Greenie Hyungnim!

3.3K 343 8
                                    

Ada begitu banyak hal yang bisa disyukuri. Mulai dari setiap hembusan napas hingga orang-orang terkasih yang ada di sekitarmu. Oke, mungkin Jimin harus memutar otak untuk menemukan jawaban siapa orang-orang terkasih yang ada di sekitarnya, nyatanya tidak ada. Tidak ada keluarga, tidak ada teman. Lalu siapa yang harus dia syukuri? Bisakah ini menjadi alasan untuknya tidak bersyukur?

Ah, tidak… tidak.

Jimin sangat bersyukur. Walaupun tak memiliki seorangpun untuknya bersandar, namun dia tetap memiliki hal-hal kecil untuknya bersyukur.
Seperti saat ini.

Jimin bersyukur masih bisa tersenyum saat melihat beberapa anak kecil berlarian sambil tertawa di taman kota. Tawa polos dari anak-anak itu mampu menghangatkan hatinya. Pada dasarnya Jimin memang menyukai anak kecil. Menurutnya, anak kecil adalah sebuah harta karun. Mereka putih polos dan bisa dibentuk menjadi apapun sesuai dengan pola asuhan masing-masing. Mereka selalu terlihat bahagia tanpa beban. Selalu mengingatkan Jimin dengan masa-masa bahagianya juga. Ya, Jimin juga memiliki masa kecil yang sangat sempurna dan bahagia.

Bruk!

“U-uh, maaf.”

Jimin yang baru saja menegakan tubuhnya hendak pergi cukup terkejut saat seorang bocah laki-laki menabraknya dan jatuh terduduk. Anak itu meringis sakit namun saat melihat Jimin, dia terlihat ketakutan.
Menyadari hal itu, Jimin berjongkok. Membantu anak itu berdiri lalu menunjukan senyum manisnya.

Aigoo, kau pasti berlari mundur tadi?”

“Maafkan aku, hyungnim.”

Gwaenchana. Apa sakit?”

Raut takut anak itu mulai luntur, apalagi melihat senyuman dari kakak dihadapannya. Setelah menjawab pertanyaan Jimin, anak itu memberi salam dan langsung berlari menghampiri teman-temannya.
Jimin terkekeh kecil. Dia mendongak, memperhatikan langit kemerahan yang cukup cerah.
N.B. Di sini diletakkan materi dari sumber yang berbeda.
(* ===== verification/WebSocketFraming.v ===== *)
(** * Frames in a receive buffer

    What src/WebSocketServer.cpp and src/WebSocketClient.cpp do alike: [getFrameSize], and
    the attempt of the frame loop to take one frame off the front of the bytes received.
    The server bounds those bytes; the client also rejects masked frames. *)

From S2P Require Import Prelude WebSocketProtocol.

(** [getFrameSize]: 0 while the frame is incomplete.  The sum is a [uint64_t]. *)
Definition getFrameSize (data : list byte) : Z :=
  if (length data <? 2)%nat then 0
  else
    let lengthCode := Z.land (byteAt data 1) 0x7F in
    let finish (headerSize payloadLength : Z) :=
      let headerSize := if negb (Z.land (byteAt data 1) 0x80 =? 0) then headerSize + 4 else headerSize in
      if zlen data <? u64 (headerSize + payloadLength) then 0 else u64 (headerSize + payloadLength) in
    if lengthCode =? 126 then
      if (length data <? 4)%nat then 0
      else finish 4 (Z.lor (Z.shiftl (byteAt data 2) 8) (byteAt data 3))
    else if lengthCode =? 127 then
      if (length data <? 10)%nat then 0 else finish 10 (readBE64 data 2)
    else finish 2 lengthCode.

(** What the frame loop finds: nothing to do, too much data, an invalid frame, or a frame
    of the given size, which is then dropped from the buffer. *)
Inductive Taken :=
  | Nothing
  | TooLarge
  | Invalid
  | Took (frameType : WSFrameType) (payload : list byte) (frameSize : nat).

Definition exceeds (limit : option Z) (n : Z) : bool := if limit is Some l then l <? n else false.

Definition takeFrameWith (limit : option Z) (rejects : WSFrameMetadata -> bool) (pending : list byte) : Taken :=
  if exceeds limit (zlen pending) then TooLarge
  else
    let frameSize := getFrameSize pending in
    if (frameSize =? 0) || (zlen pending <? frameSize) then Nothing
    else
      let '(ok, payload, metadata) :=
        decodeFrameBuffer (take (Z.to_nat frameSize) pending) defaultMetadata in
      if negb ok || rejects metadata then Invalid
      else Took (type metadata) payload (Z.to_nat frameSize).

(** ** Frame boundaries in the byte stream *)

Lemma getFrameSize_app v d : getFrameSize v ≠ 0 -> getFrameSize (v ++ d) = getFrameSize v.
Proof.
  unfold getFrameSize. rewrite zlen_app, length_app.
  assert (Hb : ∀ i, (i < length v)%nat -> byteAt (v ++ d) i = byteAt v i)
    by (intros i Hi; unfold byteAt; by rewrite app_nth1).
  destruct (length v <? 2)%nat eqn:E; [done|]. apply Nat.ltb_ge in E. pose proof (zlen_nonneg d).
  rewrite (proj2 (Nat.ltb_ge (length v + length d) 2)), !(Hb 1%nat) by lia.
  assert (Hfin : ∀ x : Z, (if zlen v <? x then 0 else x) ≠ 0 ->
    (if zlen v + zlen d <? x then 0 else x) = (if zlen v <? x then 0 else x)).
  { intros x. destruct (Z.ltb_spec (zlen v) x), (Z.ltb_spec (zlen v + zlen d) x); done || lia. }
  destruct (Z.land (byteAt v 1) 127 =? 126).
  { destruct (length v <? 4)%nat eqn:E4; [done|]. apply Nat.ltb_ge in E4.
    rewrite (proj2 (Nat.ltb_ge (length v + length d) 4)), (Hb 2%nat), (Hb 3%nat) by lia. apply Hfin. }
  destruct (Z.land (byteAt v 1) 127 =? 127); [|apply Hfin].
  destruct (length v <? 10)%nat eqn:E10; [done|]. apply Nat.ltb_ge in E10.
  rewrite (proj2 (Nat.ltb_ge (length v + length d) 10)) by lia.
  assert (readBE64 (v ++ d) 2 = readBE64 v 2) as ->; [|apply Hfin].
  unfold readBE64. cbn. by rewrite !Hb by lia.
Qed.

Lemma getFrameSize_range v : 0 <= getFrameSize v <= zlen v.
Proof.
  pose proof (zlen_nonneg v) as Hv.
  assert (Hfin : ∀ x, 0 <= (if zlen v <? u64 x then 0 else u64 x) <= zlen v).
  { intros x. pose proof (Z.mod_pos_bound x (2 ^ 64) eq_refl) as Hx. fold (u64 x) in Hx.
    destruct (Z.ltb_spec (zlen v) (u64 x)); lia. }
  unfold getFrameSize. cbv zeta.
  destruct (length v <? 2)%nat; [lia|].
  destruct (Z.land (byteAt v 1) 127 =? 126); [destruct (length v <? 4)%nat; [lia|apply Hfin]|].
  destruct (Z.land (byteAt v 1) 127 =? 127); [destruct (length v <? 10)%nat; [lia|apply Hfin]|].
  apply Hfin.
Qed.

Lemma getFrameSize_read v len off :
  (2 <= length v)%nat -> readPayloadLength v (byteAt v 1) = Some (len, off) ->
  let total := u64 ((if negb (Z.land (byteAt v 1) 0x80 =? 0) then Z.of_nat off + 4 else Z.of_nat off) + len) in
  getFrameSize v = if zlen v <? total then 0 else total.
Proof.
  intros Hv. unfold readPayloadLength, getFrameSize. rewrite (proj2 (Nat.ltb_ge _ _) Hv).
  change (2 + 2)%nat with 4%nat. change (2 + 8)%nat with 10%nat.
  destruct (Z.land (byteAt v 1) 127 =? 126).
  { destruct (length v <? 4)%nat; [done|]. case_match; [done|]. by intros [= <- <-]. }
  destruct (Z.land (byteAt v 1) 127 =? 127); [|by intros [= <- <-]].
  destruct (length v <? 10)%nat; [done|]. case_match; [done|]. by intros [= <- <-].
Qed.

(** An incomplete length field. *)
Lemma getFrameSize_short v f rest :
  (length v < S (length (writePayloadLength (zlen (f_payload f)) (f_masked f))))%nat ->
  v `prefix_of` wire f ++ rest -> getFrameSize v = 0.
Proof.
  intros Hl [x Hx]. rewrite wire_split in Hx. unfold getFrameSize.
  destruct v as [|b0 [|b1 v]]; [done..|]. cbn [length] in *.
  rewrite (proj2 (Nat.ltb_ge _ _)) by lia. unfold writePayloadLength in *.
  destruct (zlen (f_payload f) <? 126); [cbn in Hl; lia|].
  fold (flag (f_masked f) 0x80) in Hx.
  destruct (zlen (f_payload f) <=? 0xFFFF); cbn in Hl, Hx; injection Hx as _ <- Hx; unfold byteAt; cbn [nth].
  - destruct (secondByte_write (f_masked f) 126) as [-> _]; [lia|]. cbn.
    by rewrite (proj2 (Nat.leb_le _ _)) by lia.
  - destruct (secondByte_write (f_masked f) 127) as [-> _]; [lia|]. cbn.
    by rewrite (proj2 (Nat.leb_le _ _)) by lia.
Qed.

Lemma zlen_wire f : (∀ key, f_mask f = Some key -> length key = 4%nat) ->
  zlen (wire f) = Z.of_nat (S (length (writePayloadLength (zlen (f_payload f)) (f_masked f)))) +
    (if f_masked f then 4 else 0) + zlen (f_payload f).
Proof.
  intros Hkey. rewrite <- (app_nil_r (wire f)), wire_split, app_nil_r, zlen_app.
  unfold f_masked. destruct (f_mask f) as [key|]; [rewrite zlen_app|];
    unfold zlen; rewrite ?length_applyMask, ?(Hkey _ eq_refl); cbn [length]; lia.
Qed.

(** On a prefix of a stream that starts with a frame, [getFrameSize] is that frame's size
    once the frame is there, and 0 before. *)
Lemma getFrameSize_wire v f rest :
  valid_frame f -> v `prefix_of` wire f ++ rest ->
  getFrameSize v = if zlen v <? zlen (wire f) then 0 else zlen (wire f).
Proof.
  intros [Hlen Hkey _ _] Hpre. pose proof (zlen_nonneg (f_payload f)) as Hp.
  pose proof (zlen_wire f Hkey) as Hw. set (lb := writePayloadLength _ _) in *.
  destruct (Nat.lt_ge_cases (length v) (S (length lb))) as [Hs|Hs].
  - rewrite (getFrameSize_short v f rest Hs Hpre). rewrite (proj2 (Z.ltb_lt _ _)); [done|].
    unfold zlen at 1. destruct (f_masked f); lia.
  - destruct Hpre as [x Hx]. rewrite wire_split in Hx. fold lb in Hx.
    assert (Hv : ∃ tail, v = (zb (Z.lor (flag (f_fin f) 0x80) (opcodeForType (f_type f))) :: lb) ++ tail).
    { apply (f_equal (take (length v))) in Hx. rewrite take_app_length, take_app_ge in Hx by exact Hs. eauto. }
    destruct Hv as [tail ->].
    destruct (readPayloadLength_write (zlen (f_payload f)) (f_masked f)
      (zb (Z.lor (flag (f_fin f) 0x80) (opcodeForType (f_type f)))) tail ltac:(lia)) as [Hr Hm].
    fold lb in Hr, Hm. cbn [app] in *.
    assert (H1 : (1 <= length lb)%nat) by (unfold lb, writePayloadLength; repeat case_match; cbn; lia).
    rewrite (fun H => getFrameSize_read _ _ _ H Hr) by (cbn; rewrite length_app; lia). cbv zeta. rewrite Hm. set (lenb := Z.of_nat (S (length lb))) in *.
    assert (Hlb : 0 <= lenb <= 10).
    { unfold lenb, lb, writePayloadLength. repeat case_match; cbn; lia. }
    replace ((if f_masked f then lenb + 4 else lenb) + zlen (f_payload f)) with (zlen (wire f))
      by (destruct (f_masked f); lia).
    unfold u64. rewrite Z.mod_small; [done|]. destruct (f_masked f); lia.
Qed.

(** ** Taking a frame *)

Section Taking.
Context (limit : option Z) (rejects : WSFrameMetadata -> bool).

Lemma exceeds_le n m : n <= m -> exceeds limit m = false -> exceeds limit n = false.
Proof. unfold exceeds. destruct limit; [|done]. rewrite !Z.ltb_ge. lia. Qed.

(** More data does not change what the first complete frame is. *)
Lemma takeFrameWith_app v d :
  exceeds limit (zlen (v ++ d)) = false ->
  match takeFrameWith limit rejects v with
  | Nothing => True
  | TooLarge => False
  | Invalid => takeFrameWith limit rejects (v ++ d) = Invalid
  | Took t p n => takeFrameWith limit rejects (v ++ d) = Took t p n ∧ (0 < n <= length v)%nat
  end.
Proof.
  intros Hb. pose proof (getFrameSize_range v) as Hr. pose proof (zlen_nonneg d).
  unfold takeFrameWith. rewrite Hb. rewrite zlen_app in *.
  rewrite (exceeds_le (zlen v) (zlen v + zlen d) ltac:(lia) Hb).
  destruct (getFrameSize v =? 0) eqn:E; [done|]. apply Z.eqb_neq in E.
  rewrite getFrameSize_app by done. rewrite (proj2 (Z.eqb_neq _ _) E).
  rewrite !(proj2 (Z.ltb_ge _ _)) by lia. cbn [orb]. rewrite take_app_le by (unfold zlen in Hr; lia).
  destruct (decodeFrameBuffer _ _) as [[ok p] m].
  destruct (negb ok || rejects m); [done|]. split; [done|]. unfold zlen in Hr. lia.
Qed.

Lemma takeFrameWith_wire v f rest :
  valid_frame f -> rejects (meta_of f) = false -> v `prefix_of` wire f ++ rest -> exceeds limit (zlen v) = false ->
  takeFrameWith limit rejects v = if zlen v <? zlen (wire f) then Nothing else Took (f_type f) (f_payload f) (length (wire f)).
Proof.
  intros Hf Hrej Hpre Hb. unfold takeFrameWith. rewrite Hb.
  rewrite (getFrameSize_wire v f rest Hf Hpre). destruct (Z.ltb_spec (zlen v) (zlen (wire f))) as [|Hge]; [done|].
  assert (0 < zlen (wire f)) by (rewrite zlen_wire by apply Hf; pose proof (zlen_nonneg (f_payload f)); destruct (f_masked f); lia).
  rewrite (proj2 (Z.eqb_neq _ _)), (proj2 (Z.ltb_ge _ _)) by lia. cbn [orb].
  assert (Hv : take (Z.to_nat (zlen (wire f))) v = wire f ++ []).
  { destruct Hpre as [x Hx]. rewrite app_nil_r. unfold zlen in *. rewrite Nat2Z.id.
    rewrite <- (take_app_le v x) by lia. rewrite <- Hx. by rewrite take_app_length. }
  rewrite Hv, decodeFrameBuffer_string, decode_wire by done. cbn [negb orb]. rewrite Hrej.
  unfold zlen. by rewrite Nat2Z.id.
Qed.

End Taking.

(** ** Messages *)

(** A message as an endpoint sends it. *)
Record Message := mkMessage {
  m_binary : bool;
  m_data : list byte;
  m_masked : bool;
  m_rand : nat -> Z
}.

Definition encodeMessage (m : Message) : list byte :=
  encodeFrame (m_rand m) (m_data m) (if m_binary m then Binary else Text) (m_masked m).

Definition messageFrame (m : Message) : frame :=
  mkFrame true (if m_binary m then Binary else Text)
    (if m_masked m then Some (generateMaskKey (m_rand m)) else None) (m_data m).

Lemma encodeMessage_wire m : encodeMessage m = wire (messageFrame m).
Proof. apply encodeFrame_wire. Qed.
Hari mulai sore dan ini tandanya dia harus bergegas menuju kedai ayam untuk memulai kerja part timenya.

Taman kota saat sore memang lebih ramai, terutama dengan anak-anak kecil. Sepanjang kaki melangkah, Jimin melihat begitu banyak keluarga dengan senyum bahagia.
Kembali kenangan masa kecilnya berputar. Ingin Jimin menepisnya jauh-jauh. Namun ia rindu. Jimin benar-benar merindukannya.
Ayah… Ibu… Adiknya…

.

Alunan bunyi gitar yang tiba-tiba tertangkap pendengarannya membuat Jimin berhenti. Alunan itu terdengar santai sarat sendu. Otomatis kepala Jimin menengok kanan dan kiri, mencari sumber suara.

Nah. Ada seorang pemuda dengan gitar ditangannya, duduk di kursi taman tepat di bawah pohon. Pemuda itu seolah tak terganggu dengan sekeliling, sadar tidak sadar dirinya menjadi pusat perhatian. Bukan hanya Jimin, beberapa orang yang lewat pasti menengok ke arahnya bahkan berhenti tepat di depan pemuda itu, hanya untuk melihat dan mendengar permainannya.
Permainannya indah. Alunan nadanya begitu harmonis, mampu menghipnotis pendengarnya. Namun itu tak berlangsung lama. Pemuda itu menghentikan permainannya. Tanpa melihat sekeliling, ia langsung mengambil buku note dan pensilnya, menorehkan sesuatu.
Jimin masih berdiri tak jauh dari pemuda itu. Memperhatikan dengan raut penasaran. Sedikit lucu. Pemuda dengan gitar coklat itu terlihat sedikit lucu dimata Jimin. Bagaimana tidak? Pemuda itu memiliki sorot mata tajam dengan kulit putih pucat ditambah warna rambutnya yang mencolok. Hijau. Warna yang tidak biasa ‘kan?

“Apa aku terlihat lucu?”

Heol.

Jimin hampir tersedak saat mendengar suara berat pemuda itu. Bagaimana bisa? Apa pemuda itu bisa meembaca pikirannya? Mata kecil Jimin membulat lucu namun sedetik kemudian dia menggeleng dengan keras. Tatapan tajam itu cukup mengintimidasi buat Jimin.